Patients with early-stage diffuse large B-cell lymphoma (DLBCL) have improved long-term disease-free and overall survival if their first-line treatment includes radiation therapy, according to the largest outcomes study to date among this population.
LOS ANGELES-Patients with early-stage diffuse large B-cell lymphoma (DLBCL) have improved long-term disease-free and overall survival if their first-line treatment includes radiation therapy, according to the largest outcomes study to date among this population.
"Despite a handful of published randomized trials for stage I-II diffuse large B-cell lymphoma, there is virtually no long-term outcome information for these patients, defined as greater than 5 to 7 years. Clinical trial design and standard of care treatment typically address all early-stage patients uniformly, presuming that all patients with stage I-II disease have similar relapse risks," Rachel Rabinovitch, MD, explained.
She said that outcome data are virtually nonexistent for discrete, clinically meaningful patient subsets, "and recent clinical trial data have resulted in seemingly contradictory conclusions about the role of radiotherapy, particularly in the elderly."
In the study, presented at the 49th annual ASTRO meeting (abstract 27), Dr. Rabinovitch and her colleagues at the University of Colorado searched the SEER database for patients receiving a diagnosis of stage I, Ie, II, or IIe DLBCL between 1988 and 2003 who had follow-up of at least 6 months. A total of 13,240 patients were identified.

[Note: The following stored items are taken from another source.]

(* ===== verification/PointerPrefetch.v ===== *)
(** The pointer prefetcher: [src/src/pointer_prefetch.c] without the two
    pointer conversions, which are in [StorageRdma].

    [prefetch_mutex] brackets each operation; a pointer to a record is its
    position in the list, looked up again whenever the list changes. *)

From S2P Require Import Prelude UserPage AddressTranslation Fifo RdmaAlloc RdmaSim RdmaProtocol StorageRdma StorageSpec Machine.

Local Open Scope Z_scope.

Definition MAX_PREFETCH_DISTANCE : Z := 16 * 1024 * 1024.
Definition PREFETCH_VALIDATION_THRESHOLD : Z := 0x100000.

(** ** Assignments *)

Definition set_records x v := mk_prefetch x (prefetch_stats_g v) (prefetch_initialized v)
  (max_prefetch_distance_g v) (pointer_validation_threshold_g v).
Definition set_stats x v := mk_prefetch (prefetch_records v) x (prefetch_initialized v)
  (max_prefetch_distance_g v) (pointer_validation_threshold_g v).
Definition set_prefetch_initialized x v := mk_prefetch (prefetch_records v) (prefetch_stats_g v) x
  (max_prefetch_distance_g v) (pointer_validation_threshold_g v).

Definition set_rdma_request_id x r := mk_record (source_va r) (target_va r) (pointer_value r) (pr_remote_addr r)
  x (pr_status r) (pr_timestamp r).
Definition set_pr_remote_addr x r := mk_record (source_va r) (target_va r) (pointer_value r) x
  (rdma_request_id r) (pr_status r) (pr_timestamp r).
Definition set_pr_status x r := mk_record (source_va r) (target_va r) (pointer_value r) (pr_remote_addr r)
  (rdma_request_id r) x (pr_timestamp r).

Definition zero_stats : prefetch_stats_t := mk_stats 0 0 0 0 0 0.
Definition count_attempt t := mk_stats (incr (total_attempts t)) (successful_prefetch t) (failed_prefetch t)
  (cache_hits t) (invalid_pointers t) (pointer_validations t).
Definition count_success t := mk_stats (total_attempts t) (incr (successful_prefetch t)) (failed_prefetch t)
  (cache_hits t) (invalid_pointers t) (pointer_validations t).
Definition count_failure t := mk_stats (total_attempts t) (successful_prefetch t) (incr (failed_prefetch t))
  (cache_hits t) (invalid_pointers t) (pointer_validations t).
Definition count_cache_hit t := mk_stats (total_attempts t) (successful_prefetch t) (failed_prefetch t)
  (incr (cache_hits t)) (invalid_pointers t) (pointer_validations t).
Definition count_invalid t := mk_stats (total_attempts t) (successful_prefetch t) (failed_prefetch t)
  (cache_hits t) (incr (invalid_pointers t)) (pointer_validations t).
Definition count_validation t := mk_stats (total_attempts t) (successful_prefetch t) (failed_prefetch t)
  (cache_hits t) (invalid_pointers t) (incr (pointer_validations t)).

(** ** The record list *)

Definition record_index (va : Z) (rs : list prefetch_record_t) : option nat :=
  fst <$> list_find (fun r => target_va r = va) rs.

(** A record that is worth waiting for, or ready. *)
Definition usable (r : prefetch_record_t) : bool :=
  bool_decide (pr_status r = PREFETCH_IN_PROGRESS) || bool_decide (pr_status r = PREFETCH_COMPLETED).

(** What [cleanup_old_prefetch_records] decides for one record. *)
Definition expired (current_time : Z) (r : prefetch_record_t) : bool :=
  let max_age := 30 * 1000000 in
  let age := u64 (current_time - pr_timestamp r) in
  match pr_status r with
  | PREFETCH_FAILED => true
  | PREFETCH_COMPLETED => max_age <? age
  | PREFETCH_REQUESTED => max_age <? age
  | PREFETCH_IN_PROGRESS => max_age * 2 <? age
  | PREFETCH_NONE => false
  end.

Section prefetch.
Context {K : Type} `{Kernel K}.
(** What the other processes do during a [usleep]. *)
Variable usleep : M rdma_sys unit.

Definition upd_pf (f : prefetch_vars -> prefetch_vars) : M (machine K) unit :=
  modify (fun s => set_pf (f (m_pf s)) s).
Definition upd_stats (f : prefetch_stats_t -> prefetch_stats_t) : M (machine K) unit :=
  upd_pf (fun v => set_stats (f (prefetch_stats_g v)) v).

(** [*record], and an assignment to a field of it. *)
Definition record_at (i : nat) : M (machine K) prefetch_record_t :=
  s ← get; deref (prefetch_records (m_pf s) !! i).
Definition upd_record (i : nat) (f : prefetch_record_t -> prefetch_record_t) : M (machine K) unit :=
  r ← record_at i;
  upd_pf (fun v => set_records (<[i := f r]> (prefetch_records v)) v).

(** Calls into the fabric and the translator. *)
Definition m_rdma {A} (m : M rdma_sys A) : M (machine K) A := store (rdma m).
Definition m_translator {A} (m : M address_translator_t A) : M (machine K) A := store (translator m).

Definition find_prefetch_record (va : Z) : M (machine K) (option nat) :=
  gets (fun s => record_index va (prefetch_records (m_pf s))).

Definition add_prefetch_record (source_va target_va pointer_value : Z) : M (machine K) Z :=
  record ← find_prefetch_record target_va;
  record ← (match record with
            | Some i => mret (Some i)
            | None =>
                node ← m_rdma (malloc Client);
                if node =? 0 then mret None
                else
                  upd_pf (fun v => set_records (mk_record 0 0 0 0 0 PREFETCH_NONE 0 :: prefetch_records v) v);;
                  mret (Some 0%nat)
            end);
  match record with
  | None => mret (-1)
  | Some i =>
      now ← m_rdma rdma_get_timestamp;
      upd_record i (fun _ => mk_record source_va target_va pointer_value 0 0 PREFETCH_REQUESTED now);;
      mret 0
  end.

Definition is_prefetched_page_available (va : Z) : M (machine K) bool :=
  record ← find_prefetch_record va;
  match record with
  | Some i => r ← record_at i; mret (usable r)
  | None => mret false
  end.

(** ** Start, stop, settings *)

Definition pointer_prefetch_init : M (machine K) Z :=
  s ← get;
  if prefetch_initialized (m_pf s) then mret 0
  else
    ret ← m_translator address_translator_init;
    if negb (ret =? 0) then mret (-1)
    else
      upd_pf (fun v => set_prefetch_initialized true (set_records [] (set_stats zero_stats v)));;
      mret 0.

(** The loop of [pointer_prefetch_cleanup] over the records. *)
Fixpoint release_all (rs : list prefetch_record_t) : M (machine K) unit :=
  match rs with
  | [] => mret tt
  | r :: rs =>
      when (usable r) (when (negb (pr_remote_addr r =? 0))
        (m_rdma (rdma_sim_free Client (pr_remote_addr r));; mret tt));;
      release_all rs
  end.

Definition pointer_prefetch_cleanup : M (machine K) unit :=
  s ← get;
  if negb (prefetch_initialized (m_pf s)) then mret tt
  else
    release_all (prefetch_records (m_pf s));;
    upd_pf (fun v => set_prefetch_initialized false (set_records [] v));;
    m_translator address_translator_cleanup;;
    mret tt.

(** The loop of [cleanup_old_prefetch_records]: the records that stay. *)
Fixpoint sweep (current_time : Z) (rs : list prefetch_record_t) : M (machine K) (list prefetch_record_t) :=
  match rs with
  | [] => mret []
  | r :: rs =>
      if expired current_time r then
        when (negb (pr_remote_addr r =? 0)) (m_rdma (rdma_sim_free Client (pr_remote_addr r));; mret tt);;
        sweep current_time rs
      else
        rest ← sweep current_time rs;
        mret (r :: rest)
  end.

Definition cleanup_old_prefetch_records : M (machine K) unit :=
  current_time ← m_rdma rdma_get_timestamp;
  s ← get;
  rs ← sweep current_time (prefetch_records (m_pf s));
  upd_pf (set_records rs).

Definition reset_prefetch_stats : M (machine K) unit := upd_pf (set_stats zero_stats).
Definition set_prefetch_distance (distance : Z) : M (machine K) unit :=
  upd_pf (fun v => mk_prefetch (prefetch_records v) (prefetch_stats_g v) (prefetch_initialized v)
    distance (pointer_validation_threshold_g v)).
Definition set_pointer_validation_threshold (threshold : Z) : M (machine K) unit :=
  upd_pf (fun v => mk_prefetch (prefetch_records v) (prefetch_stats_g v) (prefetch_initialized v)
    (max_prefetch_distance_g v) threshold).

(** ** The pointer at the end of a page *)

Definition read_page_end_pointer (page : option ptr) : M (machine K) Z :=
  match page with
  | None => mret 0
  | Some page =>
      pg ← page_get page;
      if (va pg =? 0) || negb (in_dram pg) then mret 0
      else
        raw_pointer_value ← store (read_word (u64 (page_end_word (va pg))));
        upd_stats count_validation;;
        if raw_pointer_value =? 0 then mret 0
        else
          v ← m_translator (is_valid_remote_pointer raw_pointer_value);
          if (v : bool) then
            result ← m_translator (convert_remote_to_local_pointer raw_pointer_value);
            mret (if valid result then converted_pointer result else 0)
          else
            l ← m_translator (is_valid_local_pointer raw_pointer_value);
            mret (if (l : bool) then raw_pointer_value else 0)
  end.

Definition validate_pointer (pointer_value current_va : Z) : M (machine K) bool :=
  s ← get;
  let v := m_pf s in
  if pointer_value =? 0 then mret false
  else if pointer_value <? pointer_validation_threshold_g v then upd_stats count_invalid;; mret false
  else
    let distance := if current_va <? pointer_value then pointer_value - current_va else current_va - pointer_value in
    if max_prefetch_distance_g v <? distance then upd_stats count_invalid;; mret false
    else mret true.

(** ** Prefetching a page *)

Definition transfer_to_prefetch_buffer (existing_page : ptr) (prefetch_dest_remote_addr : Z) (record : nat)
    : M (machine K) Z :=
  temp_cpu_buffer ← m_rdma (malloc Client);
  if temp_cpu_buffer =? 0 then mret (-1)
  else
    pg ← page_get existing_page;
    read_err ← store (rdma_read_page usleep (-1) (virtual_offset pg) temp_cpu_buffer PAGE_SIZE);
    if negb (read_err =? 0) then mret (-1)
    else
      req_id ← m_rdma (rdma_submit_request Client RDMA_OP_WRITE 0 prefetch_dest_remote_addr PAGE_SIZE temp_cpu_buffer);
      upd_record record (set_rdma_request_id req_id);;
      if req_id =? 0 then mret (-1)
      else upd_record record (set_pr_status PREFETCH_IN_PROGRESS);; mret 0.

(** The end of [async_prefetch_page]: the record has its buffer. *)
Definition start_prefetch (existing_page : option ptr) (record : nat) : M (machine K) Z :=
  let abandon :=
    upd_record record (set_pr_status PREFETCH_FAILED);;
    r ← record_at record;
    m_rdma (rdma_sim_free Client (pr_remote_addr r));;
    upd_record record (set_pr_remote_addr 0) in
  match existing_page with
  | None => abandon
  | Some p =>
      pg ← page_get p;
      if swapped_out pg then
        r ← record_at record;
        ret ← transfer_to_prefetch_buffer p (pr_remote_addr r) record;
        when (negb (ret =? 0)) (upd_record record (set_pr_status PREFETCH_FAILED))
      else abandon
  end;;
  r ← record_at record;
  let started := bool_decide (pr_status r = PREFETCH_IN_PROGRESS) in
  upd_stats (if started then count_success else count_failure);;
  mret (if started then 0 else -1).

Definition async_prefetch_page (target_va source_va : Z) : M (machine K) Z :=
  upd_stats count_attempt;;
  existing_page ← get_user_page target_va;
  pg ← (match existing_page with Some p => pg ← page_get p; mret (Some pg) | None => mret None end);
  if (match pg with Some pg => negb (swapped_out pg) && in_dram pg | None => false end) then mret 0
  else if (match pg with Some pg => migrating pg | None => false end) then mret 0
  else
    record ← find_prefetch_record target_va;
    busy ← (match record with Some i => r ← record_at i; mret (usable r) | None => mret false end);
    if (busy : bool) then mret 0
    else
      '(e, addr) ← m_rdma (rdma_sim_allocate Client PAGE_SIZE false);
      match addr with
      | None => upd_stats count_failure;; mret (-1)
      | Some prefetch_dest_remote_addr =>
          record ← (match record with
                    | Some i => mret (Some i)
                    | None =>
                        ret ← add_prefetch_record source_va target_va target_va;
                        if negb (ret =? 0) then mret None else find_prefetch_record target_va
                    end);
          match record with
          | None =>
              m_rdma (rdma_sim_free Client prefetch_dest_remote_addr);;
              upd_stats count_failure;;
              mret (-1)
          | Some i =>
              upd_record i (set_pr_remote_addr prefetch_dest_remote_addr);;
              upd_record i (set_pr_status PREFETCH_REQUESTED);;
              start_prefetch existing_page i
          end
      end.

(** ** Serving a fault from a prefetched page *)

Definition retrieve_prefetched_data_to_local_buffer (record : nat) (local_cpu_buffer_for_copy : Z) : M (machine K) Z :=
  r ← record_at record;
  when (bool_decide (pr_status r = PREFETCH_IN_PROGRESS))
    ('(wait_ret, rdma_error_code) ← m_rdma (rdma_wait_request usleep Client (rdma_request_id r));
     upd_record record
       (set_pr_status (if (wait_ret =? 0) && (rdma_error_code =? 0) then PREFETCH_COMPLETED else PREFETCH_FAILED)));;
  r ← record_at record;
  if bool_decide (pr_status r = PREFETCH_COMPLETED) then
    rdma_read_req_id ← m_rdma (rdma_submit_request Client RDMA_OP_READ local_cpu_buffer_for_copy (pr_remote_addr r)
                                 PAGE_SIZE 0);
    if rdma_read_req_id =? 0 then upd_record record (set_pr_status PREFETCH_FAILED);; mret (-1)
    else
      '(wait_ret, rdma_error_code) ← m_rdma (rdma_wait_request usleep Client rdma_read_req_id);
      if (wait_ret =? 0) && (rdma_error_code =? 0) then
        m_rdma (rdma_sim_free Client (pr_remote_addr r));;
        upd_record record (set_pr_remote_addr 0);;
        mret 0
      else upd_record record (set_pr_status PREFETCH_FAILED);; mret (-1)
  else mret (-1).

Definition handle_page_fault_with_prefetch (page : option ptr) : M (machine K) Z :=
  s ← get;
  match page with
  | Some page =>
      if negb (prefetch_initialized (m_pf s)) then mret (-1)
      else
        buffer ← get_var buffer_space;
        c_assert (negb (buffer =? 0));;
        pg ← page_get page;
        record ← find_prefetch_record (va pg);
        match record with
        | None => mret (-1)
        | Some i =>
            r ← record_at i;
            if usable r then
              retrieve_ret ← retrieve_prefetched_data_to_local_buffer i buffer;
              if retrieve_ret =? 0 then
                ok ← kern (uffdio_copy (va pg) buffer PAGE_SIZE);
                if negb ok then
                  upd_record i (set_pr_status PREFETCH_FAILED);;
                  upd_stats count_failure;;
                  mret (-1)
                else
                  page_set page (set_in_dram true);;
                  page_set page (set_swapped_out false);;
                  page_set page (set_migrating false);;
                  upd_stats count_cache_hit;;
                  mret 0
              else upd_stats count_failure;; mret (-1)
            else mret (-1)
        end
  | None => mret (-1)
  end.
End prefetch.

"We were surprised that radiotherapy was only delivered in 41% of all early-stage patients," Dr. Rabinovitch commented.
She noted that SEER indicates whether patients received radiation as part of their first treatment course, but lacks other important data, such as lactate dehydrogenase (LDH) level, performance status, comorbidities, and systemic therapy.
In a univariate analysis, receipt of radiation therapy was associated with a significantly higher 15-year rate of disease-specific survival (70% vs 65%). In addition, older patients treated with radiation had significantly higher rates of disease-specific survival and overall survival than their counterparts not treated with radiation-regardless of whether the cutoff for being older was set at 60 years or 70 years of age.
In a multivariate analysis, receipt of radiation therapy remained significantly associated with better long-term outcomes (see Table). When patients were stratified by stage and age, the 15-year rate of disease-specific survival ranged from 53% (among patients older than 60 with stage II disease) to 82% (among patients younger than age 60 with stage I disease).
"These data, not available elsewhere in the literature, demonstrate that all early-stage DLBCL patients are not the same," Dr. Rabinovitch commented.
Although it is probable that the patients in SEER who did not receive radiation therapy included a higher proportion of patients with poor Karnofsky performance scores or other poor prognostic factors, she said, "it is unlikely in our estimate that this alone accounts for the differences observed."
The SEER analysis "supports clinical trial data showing that first-line therapy that includes radiation results in superior outcomes-even in the elderly," she concluded. The great variability in disease-specific survival among patient subgroups, all with early-stage disease, she said, "argues for the importance of developing tailored therapies based on relapse risk rather than treating all patients with localized disease uniformly."